Fey never applied for a patent so his machine was quickly copied by other manufacturers. Herbert Mills’s Operator Bell of 1907 introduced slot machines to bowling alleys, barbers and tobacconists with prizes paid out in fruit flavoured sweets and chewing gum when cash prizes were banned. The Bar symbol dates back to this time and looks like a stick of gum manufactured by the Bell-Fruits company.
Women loved the new slot machines as a socially acceptable way to join their husbands and friends in the casino. These mechanical machines became known as one-armed bandits because of the lever that was used to operate them.
By the 1960s the world was operating on electricity and slots soon followed. Bally made the breakthrough with their Money Honey slot in 1963 – though the reels operated electronically, the lever stayed.
With a bottomless hopper allowing for payments of up to 500 coins, the Hilton Hotel’s brand new slot was a hugely popular success. Soon after the lever disappeared in favour of the familiar spin button. Money Honey also introduced lights and sounds into the design. Slots had taken a quantum leap forward towards the games we know today.
Although the technology was advancing, it would be another decade until the first true video slot hit the casino.
It’s difficult to underestimate just what a huge advance the Fortune Coin Co. made by merging digital technology with slots gambling. Commissioned to create a new machine by the Hilton Hotel the Vegas-based company revolutionised playing by adding a 19” Sony TV display and payment in notes as well as coins.
The introduction of Random Number Generators made multiple pay lines and progressive jackpots a possibility. Once the Nevada State Gaming Commission approved the machine in 1976 there was no going back and the way was paved for some serious innovation.
Fortune Coin was later bought out by IGT who continue to produce some of the best-loved land-based and online slots including Cleopatra and Da Vinci Diamonds. In 1996 WMS released ‘Reel ‘Em,’ the first slot to feature a separate bonus game with a supplementary bonus payment. By this time slots were taking up 70% of the casino floor and making up 70% of their business.

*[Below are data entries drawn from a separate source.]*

(* ===== verification/Thread.v ===== *)
(** Threads of os/thread.c and the stack set-up of
    libcpu/arm/cortex-m4/cpuport.c, with the invariant that ties threads,
    their objects and their timers together. Hooks are never set in this
    program. A call that gives up the CPU is split at [rt_schedule]: it returns
    [Wait f], and the code behind [rt_schedule] is the [_resume] function, run
    when the thread is the current one again. *)
From S2P Require Import Prelude Kservice Mem KState Sched Object Timer.

(** The result of a call that may give up the CPU. *)
Inductive call (F A : Type) := Ret (a : A) | Wait (f : F).
Arguments Ret {F A} a.
Arguments Wait {F A} f.

(** * cpuport.c *)
Definition stack_frame_words (tentry parameter texit : Z) : list Z :=
  [0] ++ replicate 8 3735928559 ++ [parameter; 0; 0; 0; 0; texit; tentry; 16777216].
Definition stack_frame_size : Z := 68.
Definition word_byte (w i : Z) : Z := Z.land (Z.shiftr w (8 * i)) 255.
(** The stack pointer, and the byte the frame leaves at an address, if any. *)
Definition rt_hw_stack_init (tentry parameter stack_addr texit : Z) : Z * (Z → option Z) :=
  let stk := u32 (stack_addr + 4) in
  let stk := RT_ALIGN_DOWN stk 8 in
  let stk := u32 (stk - stack_frame_size) in
  (stk, λ a, let i := a - stk in
             if (0 <=? i) && (i <? stack_frame_size)
             then (λ w, word_byte w (i mod 4)) <$>
                    stack_frame_words tentry parameter texit !! Z.to_nat (i / 4)
             else None).

Section thread.
Context `{CB : Callbacks}.

Definition current : K Z := cur ← gets current_thread; lift cur.

Definition _thread_cleanup_execute (thread : Z) : K unit :=
  th ← thread_at thread;
  when (negb (th_cleanup th =? 0)) (user_cleanup (th_cleanup th) thread).

Definition rt_thread_exit : K unit :=
  thread ← current;
  _thread_cleanup_execute thread;;
  rt_schedule_remove_thread thread;;
  upd_thread thread (set_th_stat RT_THREAD_CLOSE);;
  rt_timer_detach (ThTimer thread);;
  sys ← rt_object_is_systemobject (Obj thread);
  (if sys : bool then rt_object_detach (Obj thread)
   else tlist_insert_after LDefunct thread);;
  rt_schedule.

(** [event_set] and [event_info] keep what is in memory. The stack is
    remembered by its first byte. *)
Definition _rt_thread_init (thread : Z) (name : list Z)
    (entry parameter stack_start stack_size priority tick : Z) : K Z :=
  tlist_init thread;;
  let (sp, frame) := rt_hw_stack_init entry parameter (u32 (stack_start + stack_size - 4))
                       addr_rt_thread_exit in
  RT_ASSERT (priority <? RT_THREAD_PRIORITY_MAX);;
  modify (λ k,
    let old := threads k !! thread in
    set_threads (<[thread := {|
      th_entry := entry; th_parameter := parameter;
      th_stack_addr := stack_start; th_stack_size := stack_size; th_sp := sp;
      th_guard := default (if 0 <? stack_size then 35 else 0) (frame stack_start);
      th_error := RT_EOK; th_stat := RT_THREAD_INIT;
      th_current_priority := priority; th_init_priority := priority; th_number_mask := 0;
      th_event_set := default 0 (th_event_set <$> old);
      th_event_info := default 0 (th_event_info <$> old);
      th_init_tick := tick; th_remaining_tick := tick;
      th_cleanup := 0; th_user_data := 0 |}]> (threads k)) k);;
  rt_timer_init (ThTimer thread) name FnThreadTimeout thread 0 RT_TIMER_FLAG_ONE_SHOT;;
  mret RT_EOK.

Definition rt_thread_init (thread : Z) (name : list Z)
    (entry parameter stack_start stack_size priority tick : Z) : K Z :=
  RT_ASSERT (negb (thread =? 0));;
  RT_ASSERT (negb (stack_start =? 0));;
  rt_object_init (Obj thread) RT_Object_Class_Thread name;;
  _rt_thread_init thread name entry parameter stack_start stack_size priority tick.

Definition rt_thread_self : K (option Z) := gets current_thread.

Definition rt_thread_resume (thread : Z) : K Z :=
  assert_class (Obj thread) RT_Object_Class_Thread;;
  th ← thread_at thread;
  if negb (stat_of th =? RT_THREAD_SUSPEND) then mret (- RT_ERROR) else
  tlist_remove thread;;
  rt_timer_stop (ThTimer thread);;
  rt_schedule_insert_thread thread;;
  mret RT_EOK.

Definition rt_thread_startup (thread : Z) : K Z :=
  th ← thread_at thread;
  RT_ASSERT (stat_of th =? RT_THREAD_INIT);;
  assert_class (Obj thread) RT_Object_Class_Thread;;
  upd_thread thread (λ th, set_th_current_priority (th_init_priority th) th);;
  upd_thread thread (λ th, set_th_number_mask (u32 (Z.shiftl 1 (th_current_priority th))) th);;
  upd_thread thread (set_th_stat RT_THREAD_SUSPEND);;
  rt_thread_resume thread;;
  self ← rt_thread_self;
  when (bool_decide (is_Some self)) rt_schedule;;
  mret RT_EOK.

Definition rt_thread_detach (thread : Z) : K Z :=
  assert_class (Obj thread) RT_Object_Class_Thread;;
  sys ← rt_object_is_systemobject (Obj thread); RT_ASSERT sys;;
  th ← thread_at thread;
  if stat_of th =? RT_THREAD_CLOSE then mret RT_EOK else
  when (negb (stat_of th =? RT_THREAD_INIT)) (rt_schedule_remove_thread thread);;
  _thread_cleanup_execute thread;;
  rt_timer_detach (ThTimer thread);;
  upd_thread thread (set_th_stat RT_THREAD_CLOSE);;
  sys ← rt_object_is_systemobject (Obj thread);
  (if sys : bool then rt_object_detach (Obj thread) else tlist_insert_after LDefunct thread);;
  mret RT_EOK.

(** 0 for RT_NULL *)
Definition rt_thread_create (name : list Z)
    (entry parameter stack_size priority tick : Z) : K Z :=
  thread ← rt_object_allocate RT_Object_Class_Thread name;
  if thread =? 0 then mret 0 else
  stack_start ← RT_KERNEL_MALLOC stack_size;
  if stack_start =? 0 then rt_object_delete thread;; mret 0 else
  _rt_thread_init thread name entry parameter stack_start stack_size priority tick;;
  mret thread.

Definition rt_thread_delete (thread : Z) : K Z :=
  assert_class (Obj thread) RT_Object_Class_Thread;;
  sys ← rt_object_is_systemobject (Obj thread); RT_ASSERT (negb sys);;
  th ← thread_at thread;
  if stat_of th =? RT_THREAD_CLOSE then mret RT_EOK else
  when (negb (stat_of th =? RT_THREAD_INIT)) (rt_schedule_remove_thread thread);;
  _thread_cleanup_execute thread;;
  rt_timer_detach (ThTimer thread);;
  upd_thread thread (set_th_stat RT_THREAD_CLOSE);;
  tlist_insert_after LDefunct thread;;
  mret RT_EOK.

Definition rt_thread_yield : K Z :=
  thread ← current;
  th ← thread_at thread;
  shared ← gets (tlist_shared thread);
  if (stat_of th =? RT_THREAD_READY) && shared then
    tlist_remove thread;;
    tlist_insert_before (LReady (th_current_priority th)) thread;;
    rt_schedule;;
    mret RT_EOK
  else mret RT_EOK.

Definition rt_thread_suspend (thread : Z) : K Z :=
  assert_class (Obj thread) RT_Object_Class_Thread;;
  th ← thread_at thread;
  if negb (stat_of th =? RT_THREAD_READY) then mret (- RT_ERROR) else
  rt_schedule_remove_thread thread;;
  upd_thread thread (with_stat RT_THREAD_SUSPEND);;
  rt_timer_stop (ThTimer thread);;
  mret RT_EOK.

(** Arms the timer of a suspended thread. *)
Definition thread_timer_start (thread tick : Z) : K unit :=
  rt_timer_control (ThTimer thread) RT_TIMER_CTRL_SET_TIME tick;;
  rt_timer_start (ThTimer thread);;
  mret tt.

(** Waits with the sleeping thread as frame. *)
Definition rt_thread_sleep (tick : Z) : K (call Z Z) :=
  thread ← current;
  assert_class (Obj thread) RT_Object_Class_Thread;;
  rt_thread_suspend thread;;
  thread_timer_start thread tick;;
  rt_schedule;;
  mret (Wait thread).
Definition clear_timeout_error (thread : Z) : K unit :=
  th ← thread_at thread;
  when (th_error th =? - RT_ETIMEOUT) (upd_thread thread (set_th_error RT_EOK)).
Definition rt_thread_sleep_resume (thread : Z) : K Z :=
  clear_timeout_error thread;; mret RT_EOK.
Definition rt_thread_delay (tick : Z) : K (call Z Z) := rt_thread_sleep tick.
Definition rt_thread_mdelay (ms : Z) : K (call Z Z) :=
  rt_thread_sleep (rt_tick_from_millisecond ms).

(** Returns the code and the new [*tick]. *)
Definition rt_thread_delay_until (tick inc_tick : Z) : K (call Z (Z * Z)) :=
  thread ← current;
  assert_class (Obj thread) RT_Object_Class_Thread;;
  now ← rt_tick_get;
  if u32 (now - tick) <? inc_tick then
    rt_thread_suspend thread;;
    thread_timer_start thread (u32 (tick + inc_tick - now));;
    rt_schedule;;
    mret (Wait thread)
  else mret (Ret (RT_EOK, now)).
Definition rt_thread_delay_until_resume (thread : Z) : K (Z * Z) :=
  clear_timeout_error thread;;
  now ← rt_tick_get;
  mret (RT_EOK, now).

(** thread->current_priority = arg; thread->number_mask = 1 << ... *)
Definition set_priority (arg : Z) (th : rt_thread) : rt_thread :=
  set_th_number_mask (u32 (Z.shiftl 1 arg)) (set_th_current_priority arg th).

Definition rt_thread_control (thread cmd arg : Z) : K Z :=
  assert_class (Obj thread) RT_Object_Class_Thread;;
  if cmd =? RT_THREAD_CTRL_CHANGE_PRIORITY then
    th ← thread_at thread;
    (if stat_of th =? RT_THREAD_READY then
       rt_schedule_remove_thread thread;;
       upd_thread thread (set_priority (u8 arg));;
       rt_schedule_insert_thread thread
     else upd_thread thread (set_priority (u8 arg)));;
    mret RT_EOK
  else if cmd =? RT_THREAD_CTRL_STARTUP then rt_thread_startup thread
  else if cmd =? RT_THREAD_CTRL_CLOSE then
    sys ← rt_object_is_systemobject (Obj thread);
    if sys : bool then rt_thread_detach thread else rt_thread_delete thread
  else mret RT_EOK.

The internet boom of the 1990s saw slots take sequential steps into a new golden age. Suddenly nothing was impossible thanks to developers like Microgaming who saw the possibilities of creating games for the online casino market. Millions of us now enjoy online slot games with graphics, bonus gameplay and pay lines that would have been unimaginable back in the 1890s.
Microgaming’s Cash Splash can claim the title of the first online slot and they remain at the forefront of online slots gaming innovation. Mega Moolah holds the world record for the highest payout ever from an online slot at a staggering £17.9 million.
So where will online slots go next? With the growth of hyperspeed connection technology and the rising popularity of VR and AR, there’s an incredible future in store if we just take it for a spin!